Ondaatje, Michael;
Running in the Family
Penguin Books, 1984, 20 pages
ISBN 0140069666, 9780140069662
topics: | autobiography | essay | sri-lanka | poetry
this quasi-autobiographical poem / fictional narrative recalls the history of the ondaatje family in sri lanka, interweaving conflicting memories into a pastiche in which it becomes difficult to identify any single truth. at one level, a re-discovery of the dutch-srilankan roots of the family, as Ondaatje he travels in the intoxicating heat, meeting aunts that regale us with stories that may not quite the paradigms of veracity. This theme is interspersed with poetry and fables of his own, like that of the thalagoya (a monitor, it seems) whose tongue has magic powers: the tongue should be sliced off and eaten as soon as possible after the animal dies. You take a plantain or banana, remove the skin and cut it lenghtwise in half, place the grey tongue between two pieces of banana making a sandwich and then swallow the thing without chewing, letting it slide down the throat whole. Many years later this will result in verbal brilliance, though sometimes it will be combined with bad behaviour (the burning of furniture, etc.). 74 intrinsic to the tale is the landscape of sri lanka, which forms the backdrop to stories such as how his father, completely naked, once jumped off a moving train in a drunken state.

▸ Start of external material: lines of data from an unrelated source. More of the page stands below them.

(* ===== verification/Tag.v ===== *)
(** * Tags (lib/tag.c, lib/tag.h)

    A tag stands for something a cached flow depends on.  It is a word with two bits set;
    words are combined with a bitwise or, and a [tag_set] collects tags in four such words
    so that the flows that depend on any of them can be found.  The point of the module is
    that a set may report a tag that was not added but never misses one that was. *)
From S2P Require Import Prelude.

Local Open Scope Z_scope.

(** ** Definitions *)

Definition N_TAG_BITS : Z := 32.
Definition LOG2_N_TAG_BITS : Z := 5.
Definition TAG_SET_SIZE : Z := 4.

(** [TYPE_MAXIMUM(tag_type)]. *)
Definition TAG_MAX : Z := 2 ^ 32 - 1.

(** The tags drawn from the values [rs] of random_uint16, with the values left over; [None]
    when the loop is still running after all of them. *)
Fixpoint tag_create_random (rs : list Z) : option (Z * list Z) :=
  match rs with
  | [] => None
  | r :: rs' =>
      let x := Z.land r (N_TAG_BITS - 1) in
      let y := Z.shiftr r (16 - LOG2_N_TAG_BITS) in
      if x =? y then tag_create_random rs'
      else Some (Z.lor (u32 (Z.shiftl 1 x)) (u32 (Z.shiftl 1 y)), rs')
  end.

Definition tag_create_deterministic (seed : Z) : Z :=
  let x := Z.land seed (N_TAG_BITS - 1) in
  let y := (Z.shiftr seed LOG2_N_TAG_BITS) `mod` (N_TAG_BITS - 1) in
  let y := y + (if x <=? y then 1 else 0) in
  Z.lor (u32 (Z.shiftl 1 x)) (u32 (Z.shiftl 1 y)).

Definition tag_intersects (a b : Z) : bool :=
  let x := Z.land a b in
  negb (Z.land x (u32 (x - 1)) =? 0).

Definition tag_is_valid (tag : Z) : bool :=
  let x := Z.land tag (u32 (tag - 1)) in
  let y := Z.land x (u32 (x - 1)) in
  negb (x =? 0) && (y =? 0).

Record tag_set := MkTagSet { total : Z; tags : list Z; ts_n : Z }.

Definition tag_set_init : tag_set := MkTagSet 0 [0; 0; 0; 0] 0.

Definition tag_is_worth_adding (s : tag_set) (tag : Z) : bool :=
  if tag =? 0 then false
  else if negb (Z.land (total s) tag =? tag) then true
  else negb (existsb (fun t => Z.land t tag =? tag) (tags s)).

(** [set->n++ % TAG_SET_SIZE] is an index of the four words. *)
Definition tag_set_add (s : tag_set) (tag : Z) : tag_set :=
  if tag_is_worth_adding s tag then
    let i := Z.to_nat (ts_n s `mod` TAG_SET_SIZE) in
    let t := Z.lor (nth i (tags s) 0) tag in
    let ts := <[i := t]> (tags s) in
    let ts := if t =? TAG_MAX then <[0%nat := t]> ts else ts in
    MkTagSet (Z.lor (total s) tag) ts (u32 (ts_n s + 1))
  else s.

Definition tag_set_union (s other : tag_set) : tag_set :=
  fold_left tag_set_add (tags other) s.

Definition tag_set_is_empty (s : tag_set) : bool := ts_n s =? 0.

Definition tag_set_intersects (s : tag_set) (ts : Z) : bool :=
  tag_intersects (total s) ts && existsb (fun t => tag_intersects t ts) (tags s).

(** ** Bits *)

(** All bits of [t] are set in [z]. *)
Definition covers (z t : Z) : Prop := Z.land z t = t.

Lemma covers_spec z t : covers z t <-> forall i, 0 <= i -> Z.testbit t i = true -> Z.testbit z i = true.
Proof.
  unfold covers. split.
  - intros E i Hi Ht. rewrite <- E, Z.land_spec in Ht. by apply andb_true_iff in Ht as [].
  - intros H. apply Z.bits_inj'. intros i Hi. rewrite Z.land_spec.
    destruct (Z.testbit t i) eqn:E; [by rewrite (H i)|by rewrite andb_false_r].
Qed.

Lemma covers_lor_l z t : covers (Z.lor z t) t.
Proof. apply covers_spec. intros i Hi H. by rewrite Z.lor_spec, H, orb_true_r. Qed.

Lemma covers_lor_r z y t : covers z t -> covers (Z.lor z y) t.
Proof. rewrite !covers_spec. intros H i Hi Ht. by rewrite Z.lor_spec, H. Qed.

Lemma covers_max t : word t -> covers TAG_MAX t.
Proof.
  intros Ht. unfold covers, TAG_MAX. change (2 ^ 32 - 1) with (Z.ones 32).
  rewrite Z.land_comm, Z.land_ones by lia. by apply Z.mod_small.
Qed.

Lemma word_of_covered z t : word z -> covers z t -> word t.
Proof.
  unfold covers. intros Hz E. assert (0 <= t) by (rewrite <- E; apply Z.land_nonneg; unfold word in Hz; lia).
  rewrite <- E. by apply word_land.
Qed.

Lemma covers_0 z : covers z 0.
Proof. apply Z.land_0_r. Qed.

(** [x & (x - 1)] is not zero exactly when [x] has two bits. *)
Lemma pred_testbit x i j :
  0 <= i < j -> 0 <= x -> Z.testbit x i = true -> Z.testbit (x - 1) j = Z.testbit x j.
Proof.
  intros Hij Hx Hi. rewrite !Z.testbit_odd, !Z.shiftr_div_pow2 by lia. f_equal.
  assert (0 < x `mod` 2 ^ j) as Hm.
  { assert (0 <= x `mod` 2 ^ j) by (apply Z.mod_pos_bound, Z.pow_pos_nonneg; lia).
    destruct (decide (x `mod` 2 ^ j = 0)) as [E|]; [|lia].
    pose proof (Z.mod_pow2_bits_low x j i ltac:(lia)) as Hb. rewrite E, Z.bits_0, Hi in Hb. done. }
  pose proof (Z.mod_pos_bound x (2 ^ j) ltac:(apply Z.pow_pos_nonneg; lia)).
  pose proof (Z.div_mod x (2 ^ j) ltac:(apply Z.pow_nonzero; lia)) as E.
  symmetry. apply (Z.div_unique _ _ _ (x `mod` 2 ^ j - 1)); lia.
Qed.

Lemma two_bits x :
  word x ->
  negb (Z.land x (u32 (x - 1)) =? 0) = true
  <-> exists i j, 0 <= i < j /\ Z.testbit x i = true /\ Z.testbit x j = true.
Proof.
  intros Hx. rewrite negb_true_iff, Z.eqb_neq. split.
  - intros Hn. destruct (decide (x = 0)) as [->|Hx0]; [done|].
    rewrite wrap_small in Hn by (unfold word in Hx; lia).
    assert (exists j, 0 <= j /\ Z.testbit (Z.land x (x - 1)) j = true) as (j & Hj & E).
    { exists (Z.log2 (Z.land x (x - 1))). split; [apply Z.log2_nonneg|]. apply Z.bit_log2.
      assert (0 <= Z.land x (x - 1)) by (apply Z.land_nonneg; unfold word in Hx; lia). lia. }
    rewrite Z.land_spec in E. apply andb_true_iff in E as [E1 E2].
    destruct (decide (x `mod` 2 ^ j = 0)) as [E|E].
    + exfalso. rewrite Z.testbit_odd, Z.shiftr_div_pow2 in E1, E2 by lia.
      pose proof (Z.div_mod x (2 ^ j) ltac:(apply Z.pow_nonzero; lia)) as Ed.
      assert (0 < 2 ^ j) by (apply Z.pow_pos_nonneg; lia).
      assert ((x - 1) / 2 ^ j = x / 2 ^ j - 1) as Eq.
      { symmetry. apply (Z.div_unique _ _ _ (2 ^ j - 1)); lia. }
      rewrite Eq, Z.odd_sub, E1 in E2. done.
    + set (m := x `mod` 2 ^ j) in *.
      pose proof (Z.mod_pos_bound x (2 ^ j) ltac:(apply Z.pow_pos_nonneg; lia)) as Hm. fold m in Hm.
      exists (Z.log2 m), j. assert (Z.log2 m < j) by (apply Z.log2_lt_pow2; lia).
      split; [pose proof (Z.log2_nonneg m); lia|]. split; [|done].
      rewrite <- (Z.mod_pow2_bits_low x j) by lia. fold m. apply Z.bit_log2. lia.
  - intros (i & j & Hij & Hi & Hj) E.
    assert (x <> 0) as H0 by (intros ->; rewrite Z.bits_0 in Hi; done).
    rewrite wrap_small in E by (unfold word in Hx; lia).
    pose proof (Z.bits_0 j) as Hb. rewrite <- E, Z.land_spec, (pred_testbit x i j), Hj in Hb; try done.
    unfold word in Hx; lia.
Qed.
Lemma nodup_bucket h l i b :
  hmap_rep h l -> buckets h !! i = Some b -> NoDup (node_ptr <$> b).
Proof.
  intros [Hok Hl Hd] Hb. destruct (concat_update _ _ _ Hb) as (rest & E & _).
  unfold nodes in Hl. rewrite <- Hl, E, fmap_app in Hd. by apply NoDup_app in Hd as [? _].
Qed.

(** One node of the map taken out of its chain, or replaced by one with the same hash. *)
Lemma update_chain_ok h l x new :
  hmap_rep h (x :: l) -> (forall y, new = Some y -> node_hash y = node_hash x) ->
  exists b b' rest, update_chain h (node_hash x) (node_ptr x) new
               = Ret (<[bucket_index h (node_hash x) := b']> (buckets h))
    /\ buckets h !! bucket_index h (node_hash x) = Some b
    /\ b ≡ₚ x :: rest /\ b' ≡ₚ option_list new ++ rest
    /\ concat (<[bucket_index h (node_hash x) := b']> (buckets h)) ≡ₚ option_list new ++ l.
Proof.
  intros Hr Hnew. destruct (first_in_bucket_ok h (node_hash x) (hr_ok _ _ Hr)) as (b & E & Hb).
  assert (x ∈ b) as Hx.
  { apply (in_own_bucket h x b (hr_ok _ _ Hr) Hb). rewrite (hr_nodes _ _ Hr). by left. }
  destruct (chain_replace_ok b x new Hx (nodup_bucket _ _ _ _ Hr Hb)) as (l1 & l2 & Eb & Er).
  exists b, (l1 ++ match new with Some y => y :: l2 | None => l2 end), (l1 ++ l2).
  unfold update_chain. rewrite E. cbn [mbind outcome_bind]. rewrite Er. cbn [mbind outcome_bind].
  assert (l1 ++ match new with Some y => y :: l2 | None => l2 end ≡ₚ option_list new ++ l1 ++ l2) as Ep
    by (destruct new; cbn; [by rewrite <- Permutation_middle|done]).
  split; [done|]. split; [done|]. split; [rewrite Eb; by rewrite <- Permutation_middle|]. split; [exact Ep|].
  destruct (concat_update _ _ _ Hb) as (rest & Ec & Ec'). rewrite Ec', Ep, <- !app_assoc. f_equiv.
  pose proof (hr_nodes _ _ Hr) as Hl. unfold nodes in Hl. rewrite Ec, Eb, <- app_assoc in Hl.
  cbn in Hl. rewrite <- Permutation_middle in Hl. by apply Permutation_cons_inv in Hl.
Qed.

Lemma hmap_remove_ok h l x :
  hmap_rep h (x :: l) -> hn h < 2 ^ 63 ->
  exists h', hmap_remove h x = Ret h' /\ hmap_rep h' l /\ hn h' = hn h - 1 /\ mask h' = mask h.
Proof.
  intros Hr Hn. destruct (update_chain_ok h l x None Hr) as (b & b' & rest & E & Hb & Eb & Eb' & Ec); [done|].
  unfold hmap_remove. rewrite E. cbn [mbind outcome_bind].
  pose proof (ho_n _ (hr_ok _ _ Hr)) as Hc. rewrite (hr_nodes _ _ Hr) in Hc. cbn [length] in Hc.
  rewrite wrap_small by lia. eexists. split; [done|]. split; [|done].
  destruct Hr as [Hok Hl Hd]. split; [|done|].
  - eapply ok_update; [done|exact Hb| |].
    + intros y Hy. left. rewrite Eb. right. by rewrite Eb' in Hy.
    + rewrite Eb, Eb'. cbn. lia.
  - cbn in Hd. by apply NoDup_cons in Hd as [].
Qed.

Asia. The name was a gasp from a dying mouth. An ancient word that had to be whispered... The word sprawled. It had none of the clipped sound of Europe, America, Canada. The vowels took over, slept on the map with the S. 22 I remember the wedding... Halfway between Colombo and Kegalle we recognised a car in the ditch and beside it was the bishop of Colombo who everyone knew was a terrible driver. He was supposed to marry them so we had to give him a lift. [his luggage - mitre and sceptre and whatnot were loaded - his vestments could not be crushed.] we were so croweded and the bishop couldn't sit on anyone's lap -- and as no one could really sit on the bishop’s lap, we let him drive the Fiat.” "The brown people of this island seem to me odiously inquisitive and bothery-idiotic. ALl the while the savages go on grinning and chattering to each other. - from the journals of Edward Lear in Ceylon, 1875 Ceylon always did have too many foreigners... the 'Karapothas' as my niece calls them -- the beetles with white spots who never grew ancient here, who stepped in and admired the landscape, disliked the "inquisitive natives" and left. They came originally and overpowered the land obsessive for something as delicate as the smell of cinnamon. 80 [he is shown the poetry of recently drowned Lakdasa Wikkramasinha] p.85
for Hetti Corea, 8 years old “The Sinhalese are beyond a doubt one of the least musical people in the world. It would be quite impossible to have less sense of pitch, line or rhythm.’ - Paul Bowles Your voice sounds like a scorpion being pushed through a glass tube like someone has just trod on a peacock like wind howling in a coconut like a rusty bible, like someone pulling barbed wire across a stone courtyard, like a pig drowning, a vattacka being fried a bone shaking hands a frog singing at Carnegie Hall. Like a crow swimming in milk, like a nose being hit by a mango like the crowd at the Royal-Thomian match, a womb full of twins, a pariah dog with a magpie in its mouth like the midnight jet from Casablanca like Air Pakistan curry, a typewriter on fire, like a hundred pappadans being crunched, like someone trying to light matches in a dark room, the clicking sound of a reef when you put your head into the sea, a dolphin reciting epic poetry to a sleepy audience, the sound of a fan when someone throws brinjals at it, like pineapples being sliced in the Pettah market like betel juice hitting a butterfly in mid-air like a whole village running naked onto the street and tearing their sarongs, like an angry family pushing a jeep out of the mud, like dirt on the needle, like 8 sharks being carried on the back of a bicycle like 3 old ladies locked in the lavatory like the sound I heard when having an afternoon sleep and someone walked through my room in ankle bracelets. --- During certain hours, at certain years in our lives, we see ourselves as remnants from the earlier generations that were destroyed. 179 In Sri Lanka, a well told lie is worth a thousand truths. - [Acknowledgments p. 206, while apologizing to those who "disapprove of the fictional air"].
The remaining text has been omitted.